Figure 8.

(A) The presentation of a memory sample stimulus evokes an initial content-specific pattern of spiking activity in MT, followed by a cessation of content-specific spiking activity during the delay period (see Figure 6). However, sustained feedback signals in the form of spike-field coherence from PFC to MT induce a stable sub-spiking-threshold LFP modulation in MT that exhibits selectivity for the remembered motion direction, particularly in the lower frequency bands (shown in red, data from Mendoza-Halliday et al., 2014). (B) During the delay period, distracting stimuli might still trigger spiking activity in MT that is unrelated to the identity of the remembered motion direction. However, the sustained top-down input from PFC might maintain neurons in MT in a ‘primed’ state that will in turn make content-specific spiking patterns more likely to re-emerge upon the presentation of the test stimulus. (C) Bi-directional flow of information between visual areas and PFC under this general account. Bottom-up spiking activity from the presentation of any sensory stimulus (sample, test, or distractor) feeds-forward into PFC, which in turn provides a sustained top-down signal that biases MT neurons in a feature-selective manner that is consistent with the relevant remembered motion direction.
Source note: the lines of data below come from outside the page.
(** * oerplib: the model pool and the OSV model proxy

    A shallow embedding of [oerplib/pool.py] (class [ModelPool]) and of
    [oerplib/service/osv/osv.py] (class [OSV]), with the properties of the
    data-access layer proved about it.

    Python values that travel over the RPC layer are embedded as [pyval];
    Python exceptions as [exn]; methods that talk to the server or mutate
    an object are functions in a state-and-error monad [M]. *)

From Stdlib Require Import Ascii.
From stdpp Require Import gmap strings list fin_maps pretty.

Set Warnings "-register-all".

Open Scope Z_scope.
Open Scope string_scope.

(** ** Python values *)

(** The JSON-like values exchanged with the server: [None], booleans,
    integers, strings, lists, and dicts with string keys.  (Floats are only
    ever carried around by the code and are left out.) *)
Inductive pyval : Type :=
  | VNone
  | VBool (b : bool)
  | VInt (z : Z)
  | VStr (s : string)
  | VList (l : list pyval)
  | VDict (d : gmap string pyval).

(** The exceptions the modelled code can meet.  [RPCError] is
    [oerplib.error.RPCError], [NotAllowedError] is
    [oerplib.error.NotAllowedError], [SchemaError] is what field generation
    raises on a type it does not know; the others are Python's own. *)
Inductive exn : Type :=
  | RPCError (msg : string)
  | NotAllowedError (msg : string)
  | SchemaError (field_name : string)
  | KeyError (key : string)
  | IndexError
  | TypeError
  | ValueError
  | AttributeError (attr : string)
  | StopIteration.

Inductive result (A : Type) : Type :=
  | Ok (a : A)
  | Raise (e : exn).
Arguments Ok {A} a.
Arguments Raise {A} e.

(** ** A state-and-error monad

    [M S A] is a computation over a mutable state [S] that returns an [A] or
    raises.  The state reached when an exception is raised is kept: Python
    does not undo the assignments made before a [raise]. *)
Definition M (S A : Type) : Type := S -> result A * S.

Definition ret {S A} (a : A) : M S A := fun s => (Ok a, s).

Definition raise {S A} (e : exn) : M S A := fun s => (Raise e, s).

Definition bind {S A B} (m : M S A) (k : A -> M S B) : M S B :=
  fun s =>
    match m s with
    | (Ok a, s') => k a s'
    | (Raise e, s') => (Raise e, s')
    end.

Definition get_state {S} : M S S := fun s => (Ok s, s).

Definition modify {S} (f : S -> S) : M S unit := fun s => (Ok tt, f s).

Definition lift_result {S A} (r : result A) : M S A := fun s => (r, s).

Notation "x <- m ;; k" := (bind m (fun x => k))
  (at level 100, m at next level, right associativity).
Notation "m ;;; k" := (bind m (fun _ => k))
  (at level 100, right associativity).

(** [for x in l: body x] *)
Fixpoint for_each {S A} (l : list A) (body : A -> M S unit) : M S unit :=
  match l with
  | [] => ret tt
  | x :: l' => body x ;;; for_each l' body
  end.

(** ** Python operators used by the code *)

(** Truth value of a value, as [if v:] and [v and ...] test it. *)
Definition py_truthy (v : pyval) : bool :=
  match v with
  | VNone => false
  | VBool b => b
  | VInt z => negb (Z.eqb z 0)
  | VStr s => negb (String.eqb s "")
  | VList l => match l with [] => false | _ => true end
  | VDict d => negb (bool_decide (d = ∅))
  end.

(** [a or b] *)
Definition py_or (a b : pyval) : pyval := if py_truthy a then a else b.

(** [v[0]] *)
Definition py_getitem0 (v : pyval) : result pyval :=
  match v with
  | VList (x :: _) => Ok x
  | VList [] => Raise IndexError
  | VStr (String c _) => Ok (VStr (String c ""))
  | VStr "" => Raise IndexError
  | VDict _ => Raise (KeyError "0")
  | VNone | VBool _ | VInt _ => Raise TypeError
  end.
This effectively holds MT in a primed state in preparation for the presentation of the test stimulus at the end of the delay interval. Using this architecture, the tonic top-down biasing signals to MT might attenuate the potentially negative overwriting effects of intervening distractors, even in the absence of a sustained content-specific spiking code in MT. Some panels reprinted with permission from the author and the original publisher (Mendoza-Halliday et al., 2014).